MATERIAL PROVIDED Block Start

(* ===== verification/Wallet.v ===== *)
(** * The wallet (Servers/LightNode/Wallet.{h,cpp})

    A light node's database of the transactions it sent or received. *)

From stdpp Require Import base sets list gmap strings.
From Stdlib Require Import ZArith Lia.
From S2P Require Import Prelude Json Crypto LevelDB Fifo Enums Models Messages DBInterface.
From S2P Require Import Stores TransactionPool Event.

Open Scope Z_scope.

Section Wallet.
Context `{JsonLib} `{CryptoLib} `{LevelDB} `{HostLib} {P : Type}.
Context (walletL : Lens P db) (hostL : Lens P Host).

(** Wallet(path, queue): [None] is [exit(1)]; LightNode.v has its listeners. *)
Definition Wallet_new (exists_ created : bool) (opened : option db) : option db :=
  initialize exists_ created opened.

(** Wallet::on_add_transaction; both branches only log. *)
Definition wallet_on_add_transaction (e : Event) : M P unit :=
  message ← lift_result (get_peer e);
  transaction ← lift_result (Transaction_from_json (pm_content message));
  added ← zoom walletL (put transaction);
  mret tt.

Definition on_transactions_status_changed (e : Event) : M P unit :=
  message ← lift_result (get_peer e);
  content ← lift_result (SetTransactionStatusContent_from_json (pm_content message));
  transaction ← zoom walletL (reads (get (T:=Transaction) (sts_hash content)));
  match transaction with
  | Some transaction =>
      removed ← zoom walletL (remove_tag (T:=Transaction) (tx_hash transaction));
      added ← zoom walletL
        (put (Transaction_new (tx_type transaction) (sts_status content) (sts_hash content)
                (tx_timestamp transaction) (tx_from transaction) (tx_to transaction)));
      mret tt
  | None => mret tt
  end.

(** The text whose digest is a transaction's hash. *)
Definition transaction_input (timestamp : Z) (my_id receiver_id : string) : string :=
  "send_tx" +:+ fmt_uint64 timestamp +:+ my_id +:+ receiver_id.

Definition create_transaction (my_id receiver_id : string) : M P Transaction :=
  timestamp ← zoom hostL get_krapi_timestamp;
  let tx_hash := hex_encode (sha256 (transaction_input timestamp my_id receiver_id)) in
  let tx := Transaction_new TransactionType.Send TransactionStatus.Pending tx_hash timestamp
              my_id receiver_id in
  added ← zoom walletL (put tx);
  mret tx.
End Wallet.

Section Lemmas.
Context `{JsonLib} `{CryptoLib} `{LevelDB} `{HostLib} {P : Type}.
Context (walletL : Lens P db) `{!LensLaws walletL} (hostL : Lens P Host).

Definition wallet_map (p : P) : gmap string Transaction := db_abs (lget walletL p).

Lemma wf_set_status s t : wf_transaction t → wf_transaction (Transaction_set_status s t).
Proof. done. Qed.

(** A status message changes the status of the transaction it names and nothing else. *)
Lemma status_changed_spec m c p :
  ReliableWrites → db_wf (T:=Transaction) (lget walletL p) →
  SetTransactionStatusContent_from_json (pm_content m) = Ok c →
  wp (on_transactions_status_changed walletL (EvPeer m))
     (λ _ p', ∃ d', p' = lset walletL d' p ∧ db_wf (T:=Transaction) d' ∧
        db_abs (T:=Transaction) d' =
          alter (Transaction_set_status (sts_status c)) (sts_hash c) (wallet_map p)) p.
Proof.
  intros HR Hwf Hc. unfold on_transactions_status_changed. wp_step.
  eapply wpx_lift_ok; [done|]. wp_step. eapply wpx_lift_ok; [exact Hc|]. do 2 wp_step.
  eapply wpx_reads_ok; [by apply get_abs|]. unfold wallet_map.
  destruct (db_abs (lget walletL p) !! sts_hash c) as [t|] eqn:Ht.
  - destruct (spent_lookup _ _ _ Hwf Ht) as [Hh Hwft].
    assert (Transaction_new (tx_type t) (sts_status c) (sts_hash c) (tx_timestamp t) (tx_from t)
      (tx_to t) = Transaction_set_status (sts_status c) t) as ->.
    { unfold Transaction_new, Transaction_set_status. rewrite <-Hh.
      by destruct Hwft as (_ & _ & _ & _ & <-). }
    do 2 wp_step. rewrite lset_lget. apply wpx_remove_tag; [done|]. intros ok d1 Hd1 Habs1 Hok1.
    do 2 wp_step. rewrite lget_lset. apply wpx_put; [done|by apply wf_set_status|].
    intros ok2 d2 Hd2 Habs2 Hok2. wp_step. exists d2. rewrite lset_lset.
    split_and!; [done..|]. rewrite Habs2, Hok2, Habs1, Hok1 by done.
    etrans; [exact (put_remove_spec (Transaction_set_status (sts_status c) t) _)|].
    change (data_tag _) with (tx_hash t). rewrite Hh. apply map_eq. intros k.
    rewrite lookup_alter, lookup_insert. case_decide; [|done]. subst. by rewrite Ht.
  - wp_step. exists (lget walletL p). split_and!; [done..|]. apply map_eq. intros k.
    rewrite lookup_alter. case_decide; [|done]. subst. by rewrite Ht.
Qed.
End Lemmas.

(** ** Properties *)

Section Properties.
Context `{JsonLib} `{CryptoLib} `{LevelDB} {P : Type}.
Context (walletL : Lens P db) `{!LensLaws walletL}.

(** C34: on a disk that works, a SetTransactionStatus message changes the status of the one
    transaction it names and nothing else of the wallet; an unknown hash changes nothing. *)
Theorem status_message_sets_status m c (p : P) :
  ReliableWrites → db_wf (T:=Transaction) (lget walletL p) →
  SetTransactionStatusContent_from_json (pm_content m) = Ok c →
  ∃ d', on_transactions_status_changed walletL (EvPeer m) p = (Ok tt, lset walletL d' p) ∧
    db_wf (T:=Transaction) d' ∧
    db_abs (T:=Transaction) d' =
      alter (Transaction_set_status (sts_status c)) (sts_hash c) (db_abs (lget walletL p)).
Proof.
  intros HR Hwf Hc. pose proof (status_changed_spec walletL m c p HR Hwf Hc) as Hrun.
  apply wp_run in Hrun as ([] & p' & Hrun & d' & -> & Hd & Habs). by exists d'.
Qed.
End Properties.
(* ===== verification/Node.v ===== *)
(** * The full node (Servers/Node/main.cpp)

    The process that joins the shared components of a peer with the three stores, the handlers
    main registers, the initial block download, and main itself. The node is an instance of
    [Services]: the managers' theorems hold of it. *)

From stdpp Require Import base sets list gmap strings.
From Stdlib Require Import ZArith Lia.
From S2P Require Import Prelude Json Crypto LevelDB Fifo Rtc Enums Models Messages DBInterface.
From S2P Require Import Stores Blockchain Validator TransactionPool Event Coroutine Services.
From S2P Require Import BlockchainManager TransactionPoolManager Miner Peer RetryHandler.
From S2P Require Import PeerConnection PeerManager WaitForPeers SignalingClient.

Open Scope Z_scope.

(** The callbacks the node's program registers. *)
Inductive NodeCallback :=
  | ChainCallback (l : BlockchainListener)
  | PoolCallback (l : PoolListener)
  | OnSignalingServerClosed
  | OnControlOperateBetween
  | OnTransactionsInRequest
  | OnTransactionsOutRequest.

Section Node.
Context `{JsonLib} `{CryptoLib} `{LevelDB} `{FifoLib} `{EventppLib} `{RtcLib} `{HostLib}.
Context `{HashOrder}.

Record Node := MkNode {
  nd_peer : Peer (A:=NodeCallback);
  nd_stores : Stores }.

Definition peerL : Lens Node Peer := MkLens nd_peer (λ p n, MkNode p (nd_stores n)).
Definition storesL : Lens Node Stores := MkLens nd_stores (λ s n, MkNode (nd_peer n) s).

#[global] Instance peerL_laws : LensLaws peerL.
Proof. by split; intros; destruct s. Qed.

#[global] Instance storesL_laws : LensLaws storesL.
Proof. by split; intros; destruct s. Qed.

Definition on_peer {B} (m : M Peer B) : M Node B := zoom peerL m.

Definition broadcast_of (t : PostedTask) : option Task :=
  match t with BroadcastTask task => Some task | RetryTask _ | WaitTask _ _ => None end.

Definition node_view (n : Node) : View :=
  MkView (identity (nd_peer n)) (hash_order (mg_connections (pr_manager (nd_peer n))))
    (omap broadcast_of (pr_posted (nd_peer n))) (pending (nd_peer n)).

(** ** The handlers of main *)

(** [transaction_pool->end(SignalingClosed); event_loop->end();] *)
Definition on_signaling_server_closed (e : Event) : M Node unit :=
  _ ← zoom (lens_comp storesL poolL) (pool_end SignalingClosed);
  on_peer (zoom endL (modify (λ _, true))).

(** [results[transaction.to()]++] for the transactions of a block in the interval. *)
Definition tally_block (begin_ end_ : Z) (results : gmap string Z) (block : Block)
    : gmap string Z :=
  fold_left
    (λ results transaction,
       if (begin_ <=? tx_timestamp transaction) && (tx_timestamp transaction <=? end_)
       then <[tx_to transaction := default 0 (results !! tx_to transaction) + 1]> results
       else results)
    (bl_transactions block) results.

Definition on_control_operate_between (e : Event) : M Node unit :=
  peer_message ← lift_result (get_peer e);
  begin_ ← lift_result (v ← index_mut (pm_content peer_message) "begin"; get_uint64 v);
  end_ ← lift_result (v ← index_mut (pm_content peer_message) "end"; get_uint64 v);
  blocks ← zoom (lens_comp storesL chainL) (reads (db_data (T:=Block)));
  let results := fold_left (tally_block begin_ end_) blocks ∅ in
  on_peer (broadcast_to_peers_of_type_and_forget [PeerType.Light]
    PeerMessageType.ControlResult
    (jobject (map (λ kv, (kv.1, jint kv.2)) (hash_order results))) ∅).

(** [for (auto transaction : data()) if (...) counter++;] *)
Definition count_if (f : Transaction → bool) (ts : list Transaction) : Z :=
  fold_left (λ counter t, if f t then counter + 1 else counter) ts 0.

Definition answer_count (type : PeerMessageType.t) (m : PeerMessage) (counter : Z)
    : M Node unit :=
  on_peer (send_and_forget type (pm_receiver_identity m) (pm_sender_identity m) (pm_tag m)
             (jint counter)).

Definition on_transactions_in_request (e : Event) : M Node unit :=
  peer_message ← lift_result (get_peer e);
  id ← lift_result (get_string (pm_content peer_message));
  pooled ← zoom (lens_comp storesL poolL) (zoom pool_dbL (reads (db_data (T:=Transaction))));
  spent ← zoom (lens_comp storesL spentL) (reads (db_data (T:=Transaction)));
  answer_count PeerMessageType.TransactionsInResponse peer_message
    (count_if (λ t, String.eqb (tx_to t) id) pooled +
     count_if (λ t, String.eqb (tx_to t) id) spent).

Definition on_transactions_out_request (e : Event) : M Node unit :=
  peer_message ← lift_result (get_peer e);
  id ← lift_result (get_string (pm_content peer_message));
  pooled ← zoom (lens_comp storesL poolL) (zoom pool_dbL (reads (db_data (T:=Transaction))));
  answer_count PeerMessageType.TransactionsOutResponse peer_message
    (count_if (λ t, String.eqb (tx_from t) id) pooled).

(** ** Initial block download *)

(** The requests of request_headers and download_blocks: the promise of the answer. *)
Definition request (type : PeerMessageType.t) (id : string) (header : BlockHeader)
    : M Node nat :=
  my_id ← on_peer (gets identity);
  tag ← on_peer (zoom hostL create_tag);
  on_peer (send type my_id id tag (BlockHeader_to_json header)).

(** [std::map<Headers, std::string, SizeSorter>::emplace]: the longest list first, and nothing
    is inserted when there is a list of the same length. *)
Fixpoint header_map_emplace (headers : list BlockHeader) (peer : string)
    (m : list (list BlockHeader * string)) : list (list BlockHeader * string) :=
  match m with
  | [] => [(headers, peer)]
  | (h, p) :: m' =>
      if (length h <? length headers)%nat then (headers, peer) :: m
      else if (length headers <? length h)%nat then (h, p) :: header_map_emplace headers peer m'
      else m
  end.

(** What is read off an answer. *)
Definition headers_of_response (reason : Event) : result (list BlockHeader * string) :=
  message ← get_peer reason;
  headers ← BlockHeadersResponseContent_from_json (pm_content message);
  Ok (headers, pm_sender_identity message).

(** One round of the loop of request_headers. *)
Definition request_headers_of (last_known_header : BlockHeader)
    (header_peer_map : list (list BlockHeader * string)) (identity : string)
    : Coroutine Node (list (list BlockHeader * string)) :=
  promise ← co_lift (request PeerMessageType.BlockHeadersRequest identity last_known_header);
  reason ← await promise;
  entry ← co_lift (lift_result (headers_of_response reason));
  mret (header_map_emplace entry.1 entry.2 header_peer_map).

(** request_headers; the end dereferences [begin()]. *)
Definition request_headers (identities : list string) (last_known_header : BlockHeader)
    : Coroutine Node (list BlockHeader * string) :=
  header_peer_map ← co_fold (request_headers_of last_known_header) identities [];
  co_lift (match header_peer_map with
           | best :: _ => mret best
           | [] => throw UndefinedBehaviour
           end).

(** One round of the loop of download_blocks, after the answer and as a whole. *)
Definition collect_block (blocks : list Block) (event : Event) : result (list Block) :=
  response ← get_peer event;
  if decide (pm_type response = PeerMessageType.BlockResponse) then
    block ← Block_from_json (pm_content response);
    Ok (blocks ++ [block])
  else Ok blocks.

Definition download_block (peer_id : string) (blocks : list Block) (header : BlockHeader)
    : Coroutine Node (list Block) :=
  promise ← co_lift (request PeerMessageType.BlockRequest peer_id header);
  event ← await promise;
  co_lift (lift_result (collect_block blocks event)).

Definition download_blocks (peer_id : string) (block_headers : list BlockHeader)
    : Coroutine Node (list Block) :=
  co_fold (download_block peer_id) block_headers [].

(** initial_block_download between the connection to the signaling server and the storing. *)
Definition find_blocks : Coroutine Node (list Block) :=
  newest ← co_lift (zoom (lens_comp storesL chainL) (reads (last Block_default)));
  peers ← co_zoom peerL (wait_for_peers 1 [PeerType.Full] [PeerState.Open]);
  best ← request_headers peers (bl_header newest);
  match best.1 with
  | [] => mret []
  | headers => download_blocks best.2 headers
  end.

Definition download : Coroutine Node (list Block) :=
  _ ← co_zoom peerL initialize;
  find_blocks.

(** initial_block_download after the download: the blocks are stored as they came. *)
Definition store_blocks (blocks : list Block) : M Node unit :=
  for_each blocks (λ block, _ ← zoom (lens_comp storesL chainL) (put block); mret tt).

Definition initial_block_download_end (blocks : list Block) : M Node unit :=
  _ ← store_blocks blocks;
  _ ← zoom (lens_comp storesL poolL) enqueue_stored;
  on_peer (broadcast_to_peers_of_type_and_forget [PeerType.Full]
             PeerMessageType.SyncPoolRequest jnull ∅).

Definition initial_block_download : Coroutine Node unit :=
  blocks ← download;
  co_lift (initial_block_download_end blocks).

(** ** The node offers what its managers need *)

Definition node_notify {T} (event : InternalNotification T → Event)
    (type : InternalNotificationType.t) (content : T) : M Node unit :=
  notification ← on_peer (zoom hostL (InternalNotification_create type content));
  on_peer (enqueue_event (event notification)).

Lemma wpx_node_notify {T} (event : InternalNotification T → Event) type (content : T) n :
  wp (node_notify event type content)
     (λ _ n', nd_stores n' = nd_stores n ∧
        ∃ tag, node_view n' = push_event (event (MkInternalNotification type content tag))
                                (node_view n)) n.
Proof.
  unfold node_notify, on_peer. repeat wp_step. unfold InternalNotification_create.
  repeat wp_step. apply wpx_create_tag. intros tag h _. repeat wp_step.
  apply wpx_enqueue_event. intros q Hq _. cbn. split; [done|].
  eexists. unfold node_view, push_event, pending. cbn. by rewrite Hq, fmap_app.
Qed.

MATERIAL PROVIDED Block End

→ INSTRUCTIONS FOR THE TASK: Repeat exactly the lines of the listing above, from the one with "rewrite lookup_alter, lookup_insert." down to the one with "From S2P Require Import PeerConnection"; both of those lines belong in the range.

→ OUTPUT FOR THIS EXERCISE:
    rewrite lookup_alter, lookup_insert. case_decide; [|done]. subst. by rewrite Ht.
  - wp_step. exists (lget walletL p). split_and!; [done..|]. apply map_eq. intros k.
    rewrite lookup_alter. case_decide; [|done]. subst. by rewrite Ht.
Qed.
End Lemmas.

(** ** Properties *)

Section Properties.
Context `{JsonLib} `{CryptoLib} `{LevelDB} {P : Type}.
Context (walletL : Lens P db) `{!LensLaws walletL}.

(** C34: on a disk that works, a SetTransactionStatus message changes the status of the one
    transaction it names and nothing else of the wallet; an unknown hash changes nothing. *)
Theorem status_message_sets_status m c (p : P) :
  ReliableWrites → db_wf (T:=Transaction) (lget walletL p) →
  SetTransactionStatusContent_from_json (pm_content m) = Ok c →
  ∃ d', on_transactions_status_changed walletL (EvPeer m) p = (Ok tt, lset walletL d' p) ∧
    db_wf (T:=Transaction) d' ∧
    db_abs (T:=Transaction) d' =
      alter (Transaction_set_status (sts_status c)) (sts_hash c) (db_abs (lget walletL p)).
Proof.
  intros HR Hwf Hc. pose proof (status_changed_spec walletL m c p HR Hwf Hc) as Hrun.
  apply wp_run in Hrun as ([] & p' & Hrun & d' & -> & Hd & Habs). by exists d'.
Qed.
End Properties.
(* ===== verification/Node.v ===== *)
(** * The full node (Servers/Node/main.cpp)

    The process that joins the shared components of a peer with the three stores, the handlers
    main registers, the initial block download, and main itself. The node is an instance of
    [Services]: the managers' theorems hold of it. *)

From stdpp Require Import base sets list gmap strings.
From Stdlib Require Import ZArith Lia.
From S2P Require Import Prelude Json Crypto LevelDB Fifo Rtc Enums Models Messages DBInterface.
From S2P Require Import Stores Blockchain Validator TransactionPool Event Coroutine Services.
From S2P Require Import BlockchainManager TransactionPoolManager Miner Peer RetryHandler.
From S2P Require Import PeerConnection PeerManager WaitForPeers SignalingClient.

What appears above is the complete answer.